Что заставило самодержца заехать в такую глушь? Да ещё на столь печально знаменитые беспорядками радицкие заводы…Не для поднятия ли «патриотического духа», которого так не хватало изголодавшемуся русскому мужику?
Царь ехал на фронт. Стучали колеса поезда Его Императорского Величества. Было о чём подумать. Сбывалось предсказание Григория Ефимовича(1): Россия на глазах катилась в пропасть, гибла. Вспомнился Столыпин (2). Преданный был, надёжная была опора…Нет теперь таких. Хоть Ефимыч один успокаивает…А прав он, ой, как прав: все министры – дурачки! Некому поддержать трон…
Последние неудачи на фронтах волновали царя. Не мог он не думать и о беспорядках в России. Вновь подняли головы рабочие. И опять эти социал-демократы! Уж и на казённых заводах развоевались! Что за натура у русского мужика: ни мир, ни война его не успокоят! Радуется, небось, счастливчик Вика (3): у него не такой народ, по уставу живут…С ними можно воевать. – А эдак и победит, – подумал царь. – А как не победить, коли эти социалисты непрочь повернуть оружие в сторону своих же, русских, так ведь они агитируют рабочих? А что если повернут? Они ведь даже на самодержца покушаются?!

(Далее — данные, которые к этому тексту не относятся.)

Lemma retention_step gone s (w w' : W) o q r : consistent merges gone s (logged w) -> log_sound w -> R.rop_wf o ->
  C.perform (copyRetention s, Some w) o = (r, (q, Some w')) -> log_small w' ->
  consistent merges gone (set_retention q s) (logged w') /\ log_sound w'.
Proof.
  intros Cs S Wf E Sm. rewrite R.retention_perform_plan in E. cbn [fst snd] in E.
  destruct (R.plan_of o (copyRetention s)) as [|k p r' released] eqn:P; [injection E as _ <- <-; split; [|done]; by destruct Cs; split|].
  destruct (R.retention_plan_payload o _ k p r' released Wf (c_holders _ _ _ _ Cs) P) as (K & Pw & Rk & Vs). rewrite walAppend_Some in E.
  destruct (log_append w k p) as [u w1] eqn:A. cbn [fst snd] in E.
  assert (w1 = w') as -> by (destruct u; by injection E). destruct (other_step gone s w w' k p u Cs S K Pw) as [S' O]; [by destruct k|done|done|].
  split; [|done]. destruct u as [u|x]; injection E as _ <-; [|by destruct O; split].
  destruct O as (seq & t & El & Rec). rewrite El in *. split; cbn [set_retention commitQueue copyRetention replicaLifecycleLog]; try done; try apply Cs.
  - rewrite foldl_snoc. apply (R.retention_plan_replay o (copyRetention s) k p r' released); [done|apply Cs].
  - rewrite foldl_snoc, L.lifecycle_apply_other; [apply Cs|by destruct k].
  - apply O.recorded_skip; [by destruct k|apply Cs].
Qed.

Lemma replica_step gone s (w w' : W) o q r : consistent merges gone s (logged w) -> log_sound w -> L.lop_wf o ->
  L.perform (replicaLifecycleLog s, Some w) o = (r, (q, Some w')) -> log_small w' ->
  consistent merges gone (set_replicas q s) (logged w') /\ log_sound w'.
Proof.
  intros Cs S Wf E Sm. rewrite L.lifecycle_perform_plan in E. cbn [fst snd] in E.
  destruct (L.plan_of o (replicaLifecycleLog s)) as [e|k p l'] eqn:P; [injection E as _ <- <-; split; [|done]; by destruct Cs; split|].
  destruct (L.lifecycle_plan_payload o _ k p l' Wf (c_versions _ _ _ _ Cs) P) as (K & Pw & Lk & Vs). rewrite walAppend_Some in E.
  destruct (log_append w k p) as [u w1] eqn:A. cbn [fst snd] in E.
  assert (w1 = w') as -> by (destruct u; by injection E). destruct (other_step gone s w w' k p u Cs S K Pw) as [S' O]; [by destruct k|done|done|].
  split; [|done]. destruct u as [u|x]; injection E as _ <-; [|by destruct O; split].
  destruct O as (seq & t & El & Rec). rewrite El in *. split; cbn [set_replicas commitQueue copyRetention replicaLifecycleLog]; try done; try apply Cs.
  - rewrite foldl_snoc, R.retention_apply_other; [apply Cs|by destruct k].
  - rewrite foldl_snoc. apply (L.lifecycle_plan_replay o (replicaLifecycleLog s) k p l'); [done|apply Cs].
  - apply O.recorded_skip; [by destruct k|apply Cs].
Qed.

Николай тряхнул головой, поднял гранёный стакан и залпом опрокинул его. Водка сделала своё, в голове зашумело, вспомнились распутинские слова: – Не серчай, государь, выпей, и оно всё пройдёт: не будет зла, коварства и лихих людей!
Царь поцеловал крест, надетый ему на шею старцем Григорием, и успокоился.

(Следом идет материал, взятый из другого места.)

(* ------------------------------------------------------------------ *)
(** ** The queue under the resolver *)

Lemma MarkCommitted_view (q : CommitQueue) (w : option W) v now : queue_wf q ->
  match MarkCommitted (q, w) v now with
  | (Ok _, (q', _)) => queue_wf q' /\ exists x, find_ver v (view q) = Some x /\
      (State x = CommitStateAccepted \/ State x = CommitStateSuperseded) /\ view q' = update v (commit now) (view q)
  | (Err _, (q', _)) => queue_wf q' /\ view q' = view q
  end.
Proof.
  intros Q. destruct (perform_refines (q, w) (view q, w) (QCommit v now)) as [E (Q' & V & _)]; [by split|].
  cbn [perform fst snd] in *. unfold spec_step in *. cbn [plan_of fst snd] in *. unfold mark, unless, is_state in *.
  destruct (MarkCommitted (q, w) v now) as [[u|x] [q' w']]; cbn [fst snd] in *.
  - split; [done|]. destruct (find_ver v (view q)) as [x|]; [|done]. exists x. split; [done|].
    destruct (bool_decide (State x = CommitStateAccepted)) eqn:B1; [|destruct (bool_decide (State x = CommitStateSuperseded)) eqn:B2; [|done]];
      cbn [orb] in *; (split; [by (left; by apply bool_decide_eq_true in B1) || (right; by apply bool_decide_eq_true in B2)|]);
      destruct (walAppend w _ _) as [[u'|x'] w'']; done.
  - split; [done|]. destruct (find_ver v (view q)) as [y|]; [|done]. destruct (_ || _); [|done].
    by destruct (walAppend w _ _) as [[u'|x'] w''].
Qed.

(** Commit an entry of the queue and remove the head, if it can be removed. *)
Lemma commit_and_pop_view (s : Resolver (W := W)) v line now : queue_wf (queue s) ->
  let '(r, s') := commit_and_pop s v line now in
  queue_wf (queue s') /\ flushed s' = flushed s /\ flushes s' = flushes s /\ overlay s' = overlay s /\
  match r with
  | Ok b => view (queue s') = (advance (update v (commit now) (view (queue s)))).2 /\
      b = bool_decide (is_Some (advance (update v (commit now) (view (queue s)))).1)
  | Err _ => view (queue s') = view (queue s)
  end.
Proof.
  intros Q. unfold commit_and_pop. pose proof (MarkCommitted_view (queue s) (wal s) v now Q) as M.
  destruct (MarkCommitted (queue s, wal s) v now) as [[u|x] [q w]]; [|by destruct M as [Q' V]; cbn [set_queue queue fst snd flushed flushes overlay]].
  destruct M as (Q1 & x & F & St & V). cbn [set_queue queue fst snd]. destruct (Advance_view q Q1) as (A & V' & Q2). rewrite <- V.
  destruct (Advance q) as [[p|] q'] eqn:Ad; cbn [fst snd] in *.
  - unfold advanceWaterLineTo. destruct (CopyRetention.CopyRetention.AdvanceWaterLine _ _ _ _) as [r [ret w2]]. cbn [queue flushed flushes overlay set_queue fst].
    split; [done|]. split; [done|]. split; [done|]. split; [done|]. split; [done|]. rewrite <- A. by rewrite bool_decide_eq_true_2.
  - split; [done|]. split; [done|]. split; [done|]. split; [done|]. split; [done|]. rewrite <- A. rewrite bool_decide_eq_false_2; [done|]. by intros [? [=]].
Qed.

(* ------------------------------------------------------------------ *)
(** ** A queue that is blocked *)

Definition undecided (s : CommitState) : bool := match s with CommitStateAuditing | CommitStateAccepted => true | _ => false end.

(** The head waits for a supersedor that will not be accepted any more. *)
Definition blocked (e : CommitEntry) (l : list CommitEntry) : Prop :=
  head l = Some e /\ State e = CommitStateSuperseded /\ exists x, find_ver (SupersededBy e) l = Some x /\ undecided (State x) = false.

(** The calls of others than the resolver that do not abandon the head. *)
Definition leaves_head (e : CommitEntry) (o : qop) : Prop :=
  match o with QAdvance | QCommit _ _ => False | QAbandon v _ _ => v <> ver e | _ => True end.

Lemma head_update v f l e : head l = Some e -> ver e <> v -> head (update v f l) = Some e.
Proof. destruct l as [|y l]; [done|]. intros [= ->] N. unfold update. cbn. by rewrite decide_False. Qed.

…Чёрный дым приближавшегося паровоза волновал стоявших на перроне людей. Одни метались, расставляя уже в сотый раз вытянувшихся «в струнку» солдат, другие давали последние указания «примерным» рабочим, стоявшим закатив от страха глаза. И батюшка был здесь. Знали: набожен, богобоязнен государь, очень любит священников!
Да и не промах отец Серафим: знает, как царю услужить! Если бы не он – влипли бы в историю! Семён Герасимович, управляющий, хотел всучить мужикам хлеб-соль на рушнике, но батюшка вовремя вмешался: – Не гостя ведь встречаем. Хозяин, отец родной едет! Ковёр-то, ковёр до церкви постелить ему надобно. Да и оркестр не здесь стоит: чай не в голову-то звук отдавать должон!
Солдат отвели в сторону.
Управляющий не забыл и главное: – Мужички-то здесь стоят «примерные», в Бога веруют, бунтовщиков не чтут.
Далеко стоял остальной народ: всем к царю нельзя, возможны беспорядки…Толпу сдерживал целый полк солдат. Народ гудел, но на перроне было спокойно.
Стоявшие в отдалении рабочие с интересом смотрели вперёд: что-то будет? Одни завидовали «примерным»: поглядят на царя вблизи. Другие зло усмехались: – Продажные шкуры! Вон, Петька Ковалёв, и тот туда же! Не успел, сопляк, и двух лет проработать, а уже передовой!
Счастливчик Петька трясся всем своим грузным телом. – А как государь что спросит, а как не скажу: что тогда? Господь-Бог! Это тебе, Петька, не деревня, не коров пасти! Всем я статен: и у начальства на виду, и богобоязнен, и не пью! А вот не любят меня товарищи…Одни дурнем зовут, другие – «дятлом» – а те, вон, Киреичем величают…А какой я Киреич: двадцати годов, чай, нету ещё. А все эти пьяницы! – думал Пётр. Он до смерти не любил выпивох. – Они Бога не чтут, царя когда-то убили, как говаривал отец Серафим.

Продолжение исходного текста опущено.